In a Google Terms of Service update for Google Workspace that I received today it says this:
Section 9, Publicity: We clarified that neither Google nor you may issue a press release or other similar public statement regarding your use of the services without the other party’s permission
Sometimes, when companies are negotiating contracts with vendors, they may add a provision that forbids the vendor from bragging in their advertising that the other company is a customer. This looks like a preemptive promise along those lines.
If, say, Ford Motor or Chase Bank decides to switch from Office 365 to Google Workspace for email, they don’t necessarily want Google to use their corporate names in Google’s advertising. Or Google may not want anyone to know that they’re the chosen email provider of organizations that may be culturally or politically controversial. There are probably other reasons you can imagine.
I’m guessing it’s for the same reason you probably don’t want Google to use you or your details in a press release, advertisement, data dump etc showcasing Google Workspace without your permission.
It seems off somehow. I have privacy rights as a customer. Google doesn’t have privacy rights to stop people from talking about the quality of the service in general, their experiences using the system, giving it ratings and reviews and so on.
It sounds like they are trying to give themselves such property rights.
It’s just different.
One thought is that they had a overly enthusiastic lawyer go overboard when updating the terms of service.

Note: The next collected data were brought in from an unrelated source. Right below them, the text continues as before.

Lemma download_result_frame file_info destination w :
  cache (FileDownloader.download_result cfg zl srv file_info destination w).2 = cache w ∧
  cache_writable (FileDownloader.download_result cfg zl srv file_info destination w).2
  = cache_writable w ∧
  clock (FileDownloader.download_result cfg zl srv file_info destination w).2 = clock w.
Proof.
  unfold FileDownloader.download_result.
  destruct (FileDownloader._validate_existing_file (fs w) destination file_info); [auto|].
  destruct (srv (requests_sent w) (FileDownloader.get_request cfg (url file_info))) as [r|e];
    [|auto].
  destruct (FileDownloader.bad_status r); [auto|].
  destruct (content_length_int r); [|auto].
  destruct (decide (destination ∈ locked w)); [auto|].
  destruct (broken r); [auto|].
  destruct (FileDownloader.validate_result zl file_info (Some (content r))) as [[|]|]; auto.
Qed.

(** The download step never raises and leaves the cache alone. *)
Lemma run_tasks_total zip_files order : ∀ w,
  ∃ paths w',
    IATTCDataMonitor.run_tasks cfg zl srv zip_files order w = (Ok paths, w') ∧
    cache w' = cache w ∧ cache_writable w' = cache_writable w ∧ clock w' = clock w.
Proof.
  induction order as [|i rest IH]; intros w; [eexists _, _; repeat split; reflexivity|].
  cbn [IATTCDataMonitor.run_tasks]. destruct (zip_files !! i) as [fi|]; [|apply IH].
  unfold bind at 1. rewrite download_eq.
  destruct (download_result_frame fi (IATTCDataMonitor.destination cfg fi) w) as (E1 & E2 & E3).
  destruct (IH (FileDownloader.download_result cfg zl srv fi
                  (IATTCDataMonitor.destination cfg fi) w).2) as (paths & w' & H & F1 & F2 & F3).
  unfold bind. rewrite H. eexists _, w'. split; [reflexivity|].
  rewrite F1, F2, F3. auto.
Qed.

End CycleFacts.

Section CycleMore.

Import WebsiteMonitor Cycle.

Variable cfg : Config.
Variable md5 : string → string.
Variable hl : HtmlLib.
Variable zl : ZipLib.
Variable srv : server.
Variable procs : list Processor.
Variable sched : list FileInfo → list nat.
Variable depth : nat.
Variable str : exn → string.

Local Abbreviation cycle := (run_monitoring_cycle cfg md5 hl zl srv procs sched depth str).

Lemma process_files_result file_paths c :
  (∃ processed c', Chain._process_files depth cfg procs file_paths c = (Ok processed, c')) ∨
  (depth = 0 ∧ ∃ c', Chain._process_files depth cfg procs file_paths c = (Raise RecursionError, c')).
Proof.
  destruct depth as [|d]; [|left; apply process_files_ok].
  destruct file_paths as [|f rest]; [left; eexists _, _; reflexivity|].
  right. split; [reflexivity|]. eexists. reflexivity.
Qed.

(** A cycle never raises.  When [detect_changes] reports no change the cycle
    ends there; otherwise it announces the change and ends in one of four
    ways; whatever happens after [detect_changes] leaves the cache alone. *)
Lemma cycle_cases s b w1 :
  detect_changes cfg md5 srv (base_url cfg) (world s) = (Ok b, w1) →
  ∃ s', cycle s = (Ok tt, s') ∧
        cache (world s') = cache w1 ∧
        (b = false → s' = {| world := w1; calls := calls s; notes := notes s |}) ∧
        (b = true → ∃ extra, ending cfg depth str extra ∧
                      notes s' = notes s ++ (LogInfo, changes_detected) :: extra).
Proof.
  intros Hd. unfold run_monitoring_cycle, try_except. unfold bind at 1.
  rewrite (in_world_eq _ s _ _ Hd). destruct b; cbn [negb];
    [|eexists; split; [reflexivity|]; split; [reflexivity|];
      split; [intros _; reflexivity|discriminate]].
  unfold bind at 1, notify at 1, modify. unfold bind at 1.
  destruct (get_zip_files_total cfg hl srv (base_url cfg) w1) as (files & evs & Hz).
  erewrite in_world_eq by (cbn [world]; exact Hz).
  destruct files as [|f files].
  { eexists. split; [reflexivity|]. split; [reflexivity|]. split; [discriminate|].
    intros _. exists []. split; [constructor|reflexivity]. }
  unfold bind at 1.
  destruct (Nat.eq_dec (max_workers cfg) 0) as [Hnone|Hpool].
  { erewrite in_world_eq
      by (cbn [world]; apply (pool_without_workers cfg zl srv); exact Hnone).
    cbn [any_exception]. unfold notify, modify.
    eexists. split; [reflexivity|]. split; [reflexivity|]. split; [discriminate|].
    intros _. eexists. split; [apply (NoWorkers cfg depth str Hnone)|].
    cbn [notes]. rewrite <- app_assoc. reflexivity. }
  rewrite (pool_runs_tasks cfg zl srv (f :: files) (sched (f :: files))) by lia.
  destruct (run_tasks_total cfg zl srv (f :: files) (sched (f :: files)) (add_events evs w1))
    as (paths & w2 & Hr & F1 & _).
  erewrite in_world_eq by (cbn [world]; exact Hr).
  unfold bind at 1, in_chain. cbn [world calls notes].
  destruct (process_files_result paths {| Chain.fs := fs w2; Chain.calls := calls s |})
    as [(processed & c' & Hp) | (Hz0 & c' & Hp)]; rewrite Hp.
  - eexists. split; [reflexivity|]. split; [exact F1|]. split; [discriminate|].
    intros _. eexists. split; [apply (Processed cfg depth str processed)|].
    cbn [notes]. rewrite <- app_assoc. reflexivity.
  - eexists. split; [reflexivity|]. split; [exact F1|]. split; [discriminate|].
    intros _. eexists. split; [apply (Overflow cfg depth str Hz0)|].
    cbn [notes]. rewrite <- app_assoc. reflexivity.
Qed.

The first amendment applies to governments, not private companies. Making non disclosure a condition of use seem shady, but possibly not impermissible.

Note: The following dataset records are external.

(** To show that a property holds in every reachable state, it is enough
    to show that it holds at the start, survives every teardown, and
    survives a create, a join and a new connection. *)
Lemma reachable_by_cases (P : State → Prop) :
  P initial →
  (∀ st st', reachable st → shrinks st st' → P st → P st') →
  (∀ st s message, reachable st → P st → P (handleCreateSession s message st)) →
  (∀ st s now message, reachable st → P st → P (handleJoinSession s now message st)) →
  (∀ st s, reachable st → sockets st !! s = None → P st → P (onConnection s st)) →
  ∀ st, reachable st → P st.
Proof.
  intros Hinit Hshrink Hcreate Hjoin Hconn st Hr.
  induction Hr as [|ev st Hr IH]; [done|].
  destruct ev as [s | s now raw | s | s | s |]; simpl.
  - case_decide; [by apply Hconn | done].
  - case (connected st s); [|done]. unfold onMessage.
    destruct raw as [message|]; [|done]. case (_ || _); [done|].
    destruct (field "type" message) as [[| | |tag| |]|]; try done.
    repeat case_decide; try done; [by apply Hcreate | by apply Hjoin | |].
    + case (isDm _); (eapply Hshrink; [done| |done]);
        [apply shrinks_relayFromDm | apply shrinks_relayFromPlayer].
    + eapply Hshrink; [done|apply shrinks_handleCloseSession|done].
  - case (connected st s); [|done]. eapply Hshrink; [done|apply shrinks_setAlive|done].
  - case (connected st s); [|done]. eapply Hshrink; [done|apply shrinks_socketClose|done].
  - case (connected st s); [|done]. eapply Hshrink; [done|apply shrinks_onClose|done].
  - eapply Hshrink; [done|apply shrinks_heartbeat_fold|done].
Qed.
Lemma insert_sorted_StronglySorted (x : string) (l : list string) :
  StronglySorted str_le l -> StronglySorted str_le (insert_sorted x l).
Proof.
  induction l as [|y l IH]; simpl; intros Hl.
  - repeat constructor.
  - apply StronglySorted_cons in Hl as [Hy Hl].
    destruct (String.leb x y) eqn:Hxy.
    + apply StronglySorted_cons. split; [|by apply StronglySorted_cons].
      constructor; [done|].
      eapply Forall_impl; [exact Hy|]. intros z Hz.
      by apply (str_le_trans x y z).
    + apply StronglySorted_cons. split; [|by apply IH].
      rewrite insert_sorted_Permutation. constructor; [|done].
      destruct (str_le_total x y) as [H|H]; [|done].
      unfold str_le in H. congruence.
Qed.

Lemma sorted_StronglySorted (l : list string) :
  StronglySorted str_le (sorted l).
Proof.
  induction l as [|x l IH]; simpl; [constructor|].
  by apply insert_sorted_StronglySorted.
Qed.

(** [sorted l] is the only ordered arrangement of [l]: whichever
    algorithm Python's [sorted] runs, this is its answer. *)
Lemma sorted_unique (l l' : list string) :
  l' ≡ₚ l -> StronglySorted str_le l' -> l' = sorted l.
Proof.
  intros Hp Hs. apply (StronglySorted_unique str_le); [done| |].
  - apply sorted_StronglySorted.
  - by rewrite Hp, sorted_Permutation.
Qed.

(** In an ordered list the last element that passes a test is the
    greatest that passes it. *)
Lemma last_filter_StronglySorted (P : string -> bool) (l : list string)
    (x : string) :
  StronglySorted str_le l ->
  last (List.filter P l) = Some x ->
  x ∈ l /\ P x = true /\ forall y, y ∈ l -> P y = true -> str_le y x.
Proof.
  induction l as [|a l IH]; simpl; intros Hs Hx; [done|].
  apply StronglySorted_cons in Hs as [Ha Hs].
  destruct (last (List.filter P l)) as [x'|] eqn:Hl.
  - assert (x = x') as <-.
    { destruct (P a); [|congruence].
      destruct (List.filter P l); [done|]. simpl in Hx. congruence. }
    destruct (IH Hs eq_refl) as (Hin & HP & Hmax).
    split; [by right|]. split; [done|].
    intros y [->|Hy]%elem_of_cons Hpy; [|by apply Hmax].
    rewrite Forall_forall in Ha. by apply Ha.
  - apply last_None in Hl.
    rewrite Hl in Hx. destruct (P a) eqn:Hpa; [|done].
    simpl in Hx. injection Hx as <-.
    split; [by left|]. split; [done|].
    intros y [->|Hy]%elem_of_cons Hpy; [apply str_le_refl|].
    exfalso. apply list_elem_of_In in Hy.
    assert (In y (List.filter P l)) as Hf by (apply filter_In; done).
    by rewrite Hl in Hf.
Qed.

Lemma last_filter_None (P : string -> bool) (l : list string) :
  last (List.filter P l) = None <-> forall y, y ∈ l -> P y = false.
Proof.
  rewrite last_None. split.
  - intros Hl y Hy%list_elem_of_In. destruct (P y) eqn:Hp; [|done].
    assert (In y (List.filter P l)) as Hf by (apply filter_In; done).
    by rewrite Hl in Hf.
  - intros H. induction l as [|a l IH]; simpl; [done|].
    rewrite (H a) by left. apply IH. intros y Hy. apply H. by right.
Qed.

End Sorting.

(** ** Substrings and paths *)

Section Paths.

Lemma prefix_iff (a h : string) :
  String.prefix a h = true <-> exists v, h = a ++ v.
Proof.
  revert h. induction a as [|c a IH]; intros h.
  - destruct h; split; eauto.
  - destruct h as [|c' h]; simpl.
    + split; [done|]. by intros [v Hv].
    + destruct (ascii_dec c c') as [->|Hne].
      * rewrite IH. split; intros [v Hv]; exists v.
        -- by rewrite append_cons, Hv.
        -- rewrite append_cons in Hv. congruence.
      * split; [done|]. intros [v Hv].
        rewrite append_cons in Hv. congruence.
Qed.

Fair enough, but it’s not that simple. The complexity is with enforcement If @douglerner issues a press release about his use of Google, and Google boots him off their platform as a result, it doesn’t implicate the 1st amendment. But if they sued in court or asked the police to arrest him, then the government is involved and it does become a 1st amendment violation.*
(In any case, I should have just said “massive free speech violation”)
*although I think Doug lives in Japan, so it might something entirely different.
Nondisclosure agreements are being widely abused these days. A nonprofit professional association that I belong to required unpaid volunteers on a committee to sign a nondisclosure agreement I found completely out of line and last year removed me from the committee after I refused. This year there was a turnover of officers and the new crew has now tossed the nondisclosure agreements except for a few limited cases. I recognize that employees are in a different category, but companies have no business imposing nondisclosure on customers.